REVIEW: Hostess Mystery Flavor Twinkies

Unless he commits a series of particularly heinous murders or, god forbid, becomes an elected official, it stands to reason that we will not know the name Dude Dad in five years. (To be frank, I didn’t know it before buying this box of Twinkies.) Like 98% of all modern day internet characters, he is transient by nature, and will be gone as quickly as he appeared, a mildly concerning but short-lived rash in YouTube form.

It is fitting, then, that he is the spokesdude for Twinkies’ new mystery flavor; mystery flavors, be they for soda or snack cake, are not made with permanence in mind. Instead, they exist as a quick way for their brand to make a buck when all of their standard offerings are lagging.

So what IS Twinkies’ new mystery flavor? Opening my first package, I got a slight odor of “mildly burning plastic.” That dissipated quickly, however, and I was left with the scent of straight-up Twinkie. The spongy outer cake is traditional Twinkie, so no clue there. The cream, however, was distinctly different from a traditional Twinkie filling and, quite honestly, all over the map. My first thought was, “Oh, this is just cream cheese flavored?” And then, “No, wait— this is definitely berry.” By my third dip, I was convinced it was something tropical—pineapple, perhaps—but I was getting cotton candy notes by the fourth taste.

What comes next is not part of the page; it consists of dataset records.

Lemma sliceFrom_0 : forall A (l : list A), sliceFrom 0 l = l.
Proof. reflexivity. Qed.

Lemma poll_some : forall f st,
  poll (Some f) st =
  (Ok (f (polls st)), {| turnCount := turnCount st; polls := S (polls st); calls := calls st;
                         trace := trace st ++ [EvPoll (f (polls st))]; store := store st |}).
Proof. reflexivity. Qed.

Lemma consumeTurn_over : forall mt st,
  Z.gtb (turnCount st + 1) (budgetOf mt) = true ->
  consumeTurn mt st =
  (Err TurnBudgetExceeded,
   {| turnCount := turnCount st + 1; polls := polls st; calls := calls st;
      trace := trace st; store := store st |}).
Proof. intros mt st H. unfold consumeTurn. cbn [turnCount]. rewrite H. reflexivity. Qed.

Lemma runAgent_two_steps_budget_two : forall JSON_parse f engine docsRoot docPaths
    prompt plan clarifications files,
  docsValid docsRoot docPaths -> (forall n, f n = false) ->
  length (steps plan) = 2 -> (forall n, n < 2 -> exists r, engine n = Success r) ->
  let r := runAgent JSON_parse (Some f) engine (Some 2%Z) docsRoot docPaths
             prompt plan 0 clarifications (startState files) in
  fst r = Err TurnBudgetExceeded /\ calls (snd r) = 2 /\
  ~ In (EvCall CallArtifacts) (trace (snd r)).
Proof.
  intros JSON_parse f engine docsRoot docPaths prompt plan clarifications files
    Hdocs Hf Hlen He r. subst r.
  assert (Hnp : length (steps (normalizePlan plan prompt)) = 2).
  { rewrite normalizePlan_steps_length; [rewrite Hlen; reflexivity|].
    intro Hn. rewrite Hn in Hlen. discriminate. }
  unfold runAgent. cbv zeta.
  rewrite (bind_ok_eq _ _ _ _ _ _ _ (checkDocs_ok _ _ _ Hdocs)).
  rewrite sliceFrom_0.
  destruct (runSteps_ok f engine (Some 2%Z) (steps (normalizePlan plan prompt)) []
              (startState files) Hf) as [res [st' [Heq [Hc [Ht Hn]]]]].
  { intros k Hk. rewrite Hnp in Hk. apply He. exact Hk. }
  { rewrite Hnp. reflexivity. }
  rewrite (bind_ok_eq _ _ _ _ _ _ _ Heq).
  rewrite (bind_ok_eq _ _ _ _ _ _ _ (poll_some f st')). rewrite Hf.
  rewrite Hnp in Hc, Ht. cbn [startState calls turnCount] in Hc, Ht.
  cbv beta iota.
  erewrite bind_err_eq; [|apply consumeTurn_over; cbn [turnCount]; rewrite Ht; reflexivity].
  cbn [fst snd calls trace].
  repeat split; [exact Hc|].
  rewrite in_app_iff. intros [H|[H|[]]]; [|discriminate].
  apply Hn; [intros []|exact H].
Qed.

(** A run over two steps with a budget of two units (no cancellation, no
    documents, every engine call succeeds). *)
Definition twoStepPlan : RunPlan :=
  {| interpretedGoal := "Launch brief";
     steps := [ {| id := "s1"; title := "Research"; description := "Collect facts";
                   agent := "Writer" |};
                {| id := "s2"; title := "Draft"; description := "Write the brief";
                   agent := "Writer" |} ];
     agents := [ {| name := "Writer"; role := "Writes the brief" |} ];
     outputs := ["Brief.md"];
     questions := [] |}.

Definition noJson : string -> option (list (string * json)) := fun _ => None.

Definition neverCancel : option (nat -> bool) := Some (fun _ => false).

Definition alwaysSucceeds : nat -> PromptResult := fun _ => Success (Some "done").

Definition budgetTwoRun : Outcome RunAgentResult.t * RunState :=
  runAgent noJson neverCancel alwaysSucceeds (Some 2%Z) "/workspace/docs" []
    "Write a launch brief" twoStepPlan 0 None (startState []).

(** C3, refuted part: with a budget of 2 over a 2-step plan the run fails
    with TurnBudgetExceeded, but only after 2 Prompt Engine calls, which is
    not fewer than the step count. *)
Lemma turn_budget_two_steps_counterexample :
  fst budgetTwoRun = Err TurnBudgetExceeded /\ calls (snd budgetTwoRun) = 2 /\
  ~ (calls (snd budgetTwoRun) < length (steps twoStepPlan)).
Proof.
  assert (Hc : calls (snd budgetTwoRun) = 2) by (vm_compute; reflexivity).
  split; [vm_compute; reflexivity|]. split; [exact Hc|].
  rewrite Hc. simpl. lia.
Qed.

In the end, I had no idea. I tried the filling from two more Twinkies and had similarly diverging tastes each time. I even managed to add Key Lime and “something citrusy” to my list of guesses, and if I had to absolutely wager on something, I’d go with “Key Lime pie.” I’ll keep trying to guess because, hey, these are pretty decent, so I don’t mind having to eat them. (It’s worth noting that if this is a Key Lime Twinkie, it wouldn’t be the first time. There was a Ghostbuster-related “Key Lime Slime” flavor in 2016, of which we said, “The lime flavor is very subtle. It tasted like a regular Twinkie with a faint citrus flavor.” Which, yeah, precisely—these too.)

Visiting Hostess’s Instagram didn’t help; comments on their post about the mystery flavor yielded a wide and hilariously diverse range of guesses, including Cherry Limeade, blue raspberry, Pina colada, bubble gum, Twizzler, raspberry lemonade, birthday cake, peanut butter fluff, and Swedish Fish, to name just a few.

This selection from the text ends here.